| Records for the exercise |
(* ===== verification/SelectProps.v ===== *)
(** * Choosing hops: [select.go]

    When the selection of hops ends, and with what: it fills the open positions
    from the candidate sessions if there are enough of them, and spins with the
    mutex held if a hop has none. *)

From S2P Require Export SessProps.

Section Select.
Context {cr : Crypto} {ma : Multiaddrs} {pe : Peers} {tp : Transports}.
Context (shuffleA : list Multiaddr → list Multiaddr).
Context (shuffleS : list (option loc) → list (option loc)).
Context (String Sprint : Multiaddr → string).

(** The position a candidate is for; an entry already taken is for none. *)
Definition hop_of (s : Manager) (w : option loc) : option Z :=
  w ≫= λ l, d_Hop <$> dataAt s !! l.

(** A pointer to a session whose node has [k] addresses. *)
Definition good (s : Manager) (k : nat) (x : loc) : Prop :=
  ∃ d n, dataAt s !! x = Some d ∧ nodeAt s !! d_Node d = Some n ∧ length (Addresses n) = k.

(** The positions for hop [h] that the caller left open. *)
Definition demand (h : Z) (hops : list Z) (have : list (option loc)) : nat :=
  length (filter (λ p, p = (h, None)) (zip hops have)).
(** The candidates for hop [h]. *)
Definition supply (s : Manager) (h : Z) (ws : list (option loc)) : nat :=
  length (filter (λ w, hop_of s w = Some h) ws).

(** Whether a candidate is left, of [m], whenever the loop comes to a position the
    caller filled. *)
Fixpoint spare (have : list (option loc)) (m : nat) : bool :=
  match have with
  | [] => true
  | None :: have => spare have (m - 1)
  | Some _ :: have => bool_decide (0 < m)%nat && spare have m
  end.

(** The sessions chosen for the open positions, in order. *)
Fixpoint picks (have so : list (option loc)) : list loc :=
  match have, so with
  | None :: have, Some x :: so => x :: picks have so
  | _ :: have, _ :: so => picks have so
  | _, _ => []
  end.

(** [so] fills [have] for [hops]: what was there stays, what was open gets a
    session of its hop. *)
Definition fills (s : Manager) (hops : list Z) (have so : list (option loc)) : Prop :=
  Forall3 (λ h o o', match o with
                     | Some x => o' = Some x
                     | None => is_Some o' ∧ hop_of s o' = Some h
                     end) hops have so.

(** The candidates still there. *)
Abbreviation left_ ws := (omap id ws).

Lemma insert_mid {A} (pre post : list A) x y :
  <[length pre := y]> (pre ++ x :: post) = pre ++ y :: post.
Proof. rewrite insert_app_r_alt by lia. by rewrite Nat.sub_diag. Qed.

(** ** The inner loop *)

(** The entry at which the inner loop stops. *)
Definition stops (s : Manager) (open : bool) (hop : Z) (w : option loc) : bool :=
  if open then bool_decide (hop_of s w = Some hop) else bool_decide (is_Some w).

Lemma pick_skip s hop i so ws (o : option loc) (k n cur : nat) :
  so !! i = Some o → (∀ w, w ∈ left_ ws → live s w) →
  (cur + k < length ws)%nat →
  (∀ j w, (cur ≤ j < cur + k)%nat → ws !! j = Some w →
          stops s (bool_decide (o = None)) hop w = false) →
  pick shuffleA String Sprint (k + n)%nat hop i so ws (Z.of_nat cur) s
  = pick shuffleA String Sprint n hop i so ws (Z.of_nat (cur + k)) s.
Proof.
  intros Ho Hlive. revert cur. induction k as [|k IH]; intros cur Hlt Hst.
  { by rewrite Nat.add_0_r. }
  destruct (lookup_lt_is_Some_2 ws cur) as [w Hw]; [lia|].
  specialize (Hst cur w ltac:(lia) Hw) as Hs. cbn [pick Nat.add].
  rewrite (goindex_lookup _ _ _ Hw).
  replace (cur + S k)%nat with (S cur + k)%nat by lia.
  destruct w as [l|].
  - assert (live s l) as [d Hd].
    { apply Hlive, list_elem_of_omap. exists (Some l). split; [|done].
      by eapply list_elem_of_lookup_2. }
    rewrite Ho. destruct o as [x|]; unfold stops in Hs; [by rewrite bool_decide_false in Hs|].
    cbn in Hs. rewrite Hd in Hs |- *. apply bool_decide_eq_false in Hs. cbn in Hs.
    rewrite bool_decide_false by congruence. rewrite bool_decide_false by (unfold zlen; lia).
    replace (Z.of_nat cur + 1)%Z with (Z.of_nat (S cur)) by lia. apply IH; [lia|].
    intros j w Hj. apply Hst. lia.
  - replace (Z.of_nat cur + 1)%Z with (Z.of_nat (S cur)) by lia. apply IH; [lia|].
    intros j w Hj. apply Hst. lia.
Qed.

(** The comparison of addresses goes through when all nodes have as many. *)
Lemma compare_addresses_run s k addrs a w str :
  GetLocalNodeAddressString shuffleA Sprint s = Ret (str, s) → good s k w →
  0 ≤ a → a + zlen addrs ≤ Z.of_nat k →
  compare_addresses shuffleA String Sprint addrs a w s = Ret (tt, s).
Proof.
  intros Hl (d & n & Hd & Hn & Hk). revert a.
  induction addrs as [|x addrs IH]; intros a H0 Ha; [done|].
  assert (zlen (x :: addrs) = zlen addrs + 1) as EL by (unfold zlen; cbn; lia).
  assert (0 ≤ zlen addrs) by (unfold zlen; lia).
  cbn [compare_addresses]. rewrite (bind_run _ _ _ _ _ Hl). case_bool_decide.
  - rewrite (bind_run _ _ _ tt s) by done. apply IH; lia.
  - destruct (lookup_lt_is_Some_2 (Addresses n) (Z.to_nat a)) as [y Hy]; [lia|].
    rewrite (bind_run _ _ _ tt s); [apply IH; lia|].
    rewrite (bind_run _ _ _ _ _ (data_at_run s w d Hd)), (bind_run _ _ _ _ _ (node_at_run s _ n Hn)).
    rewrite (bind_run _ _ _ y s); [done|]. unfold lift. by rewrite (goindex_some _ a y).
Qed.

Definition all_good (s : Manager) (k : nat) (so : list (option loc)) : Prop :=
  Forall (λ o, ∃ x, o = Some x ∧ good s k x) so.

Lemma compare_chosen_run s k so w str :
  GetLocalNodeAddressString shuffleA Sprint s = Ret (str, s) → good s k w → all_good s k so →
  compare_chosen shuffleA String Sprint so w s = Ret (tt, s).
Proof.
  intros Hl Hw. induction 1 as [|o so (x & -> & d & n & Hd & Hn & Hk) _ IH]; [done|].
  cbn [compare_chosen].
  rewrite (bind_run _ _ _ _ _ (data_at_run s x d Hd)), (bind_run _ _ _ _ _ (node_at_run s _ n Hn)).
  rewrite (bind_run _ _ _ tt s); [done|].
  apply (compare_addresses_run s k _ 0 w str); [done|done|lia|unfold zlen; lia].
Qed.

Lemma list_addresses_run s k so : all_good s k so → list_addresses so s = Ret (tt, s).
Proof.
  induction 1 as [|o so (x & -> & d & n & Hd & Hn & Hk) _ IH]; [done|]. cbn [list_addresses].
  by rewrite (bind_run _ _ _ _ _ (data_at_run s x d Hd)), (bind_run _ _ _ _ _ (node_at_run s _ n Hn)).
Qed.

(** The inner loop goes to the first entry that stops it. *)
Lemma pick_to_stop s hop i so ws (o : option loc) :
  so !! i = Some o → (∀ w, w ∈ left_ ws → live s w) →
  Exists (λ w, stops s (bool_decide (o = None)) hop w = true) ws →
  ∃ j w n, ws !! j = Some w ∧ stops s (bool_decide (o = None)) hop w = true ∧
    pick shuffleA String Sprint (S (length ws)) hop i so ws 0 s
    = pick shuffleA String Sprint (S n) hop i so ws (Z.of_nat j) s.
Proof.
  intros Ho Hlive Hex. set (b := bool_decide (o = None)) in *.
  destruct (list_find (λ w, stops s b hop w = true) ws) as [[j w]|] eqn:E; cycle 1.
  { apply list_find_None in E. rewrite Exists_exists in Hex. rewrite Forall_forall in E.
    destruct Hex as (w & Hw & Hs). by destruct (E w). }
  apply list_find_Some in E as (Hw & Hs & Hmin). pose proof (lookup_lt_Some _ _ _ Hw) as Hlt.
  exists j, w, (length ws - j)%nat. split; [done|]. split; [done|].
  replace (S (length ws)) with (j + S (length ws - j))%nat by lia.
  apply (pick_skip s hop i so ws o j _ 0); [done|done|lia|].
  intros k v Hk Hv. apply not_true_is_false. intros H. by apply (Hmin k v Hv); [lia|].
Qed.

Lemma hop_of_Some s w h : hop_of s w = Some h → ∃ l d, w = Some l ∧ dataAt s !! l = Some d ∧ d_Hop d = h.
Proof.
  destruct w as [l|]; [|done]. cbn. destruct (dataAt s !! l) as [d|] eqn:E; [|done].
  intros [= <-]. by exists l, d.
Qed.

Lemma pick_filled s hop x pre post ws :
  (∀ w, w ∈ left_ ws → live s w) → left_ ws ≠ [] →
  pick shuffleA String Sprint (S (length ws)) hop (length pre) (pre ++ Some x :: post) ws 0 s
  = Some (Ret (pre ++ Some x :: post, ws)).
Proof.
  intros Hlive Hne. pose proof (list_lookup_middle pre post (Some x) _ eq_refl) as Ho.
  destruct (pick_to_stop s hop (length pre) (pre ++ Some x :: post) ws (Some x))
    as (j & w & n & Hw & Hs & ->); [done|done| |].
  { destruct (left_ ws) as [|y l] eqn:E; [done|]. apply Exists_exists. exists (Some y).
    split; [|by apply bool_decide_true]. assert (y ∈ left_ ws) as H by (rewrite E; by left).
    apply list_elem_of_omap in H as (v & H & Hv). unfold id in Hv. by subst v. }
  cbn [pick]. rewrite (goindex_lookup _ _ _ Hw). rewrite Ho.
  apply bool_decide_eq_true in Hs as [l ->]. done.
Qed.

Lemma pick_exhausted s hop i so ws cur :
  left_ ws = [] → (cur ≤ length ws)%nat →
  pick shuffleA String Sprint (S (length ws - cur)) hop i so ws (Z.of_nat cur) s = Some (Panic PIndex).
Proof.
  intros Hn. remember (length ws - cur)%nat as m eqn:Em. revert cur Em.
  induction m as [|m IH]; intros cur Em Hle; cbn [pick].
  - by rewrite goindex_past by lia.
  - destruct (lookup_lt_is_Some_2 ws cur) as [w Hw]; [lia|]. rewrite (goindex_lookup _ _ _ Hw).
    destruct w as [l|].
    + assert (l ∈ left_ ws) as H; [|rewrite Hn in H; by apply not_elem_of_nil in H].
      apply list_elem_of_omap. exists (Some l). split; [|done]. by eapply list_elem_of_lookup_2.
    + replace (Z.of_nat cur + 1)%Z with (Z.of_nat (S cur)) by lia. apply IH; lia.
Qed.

| Problem statement |
Only the lines from the beginning of the data above through the line containing "(** The positions" should be repeated, exactly as they appear.

| Task result |
(* ===== verification/SelectProps.v ===== *)
(** * Choosing hops: [select.go]

    When the selection of hops ends, and with what: it fills the open positions
    from the candidate sessions if there are enough of them, and spins with the
    mutex held if a hop has none. *)

From S2P Require Export SessProps.

Section Select.
Context {cr : Crypto} {ma : Multiaddrs} {pe : Peers} {tp : Transports}.
Context (shuffleA : list Multiaddr → list Multiaddr).
Context (shuffleS : list (option loc) → list (option loc)).
Context (String Sprint : Multiaddr → string).

(** The position a candidate is for; an entry already taken is for none. *)
Definition hop_of (s : Manager) (w : option loc) : option Z :=
  w ≫= λ l, d_Hop <$> dataAt s !! l.

(** A pointer to a session whose node has [k] addresses. *)
Definition good (s : Manager) (k : nat) (x : loc) : Prop :=
  ∃ d n, dataAt s !! x = Some d ∧ nodeAt s !! d_Node d = Some n ∧ length (Addresses n) = k.

(** The positions for hop [h] that the caller left open. *)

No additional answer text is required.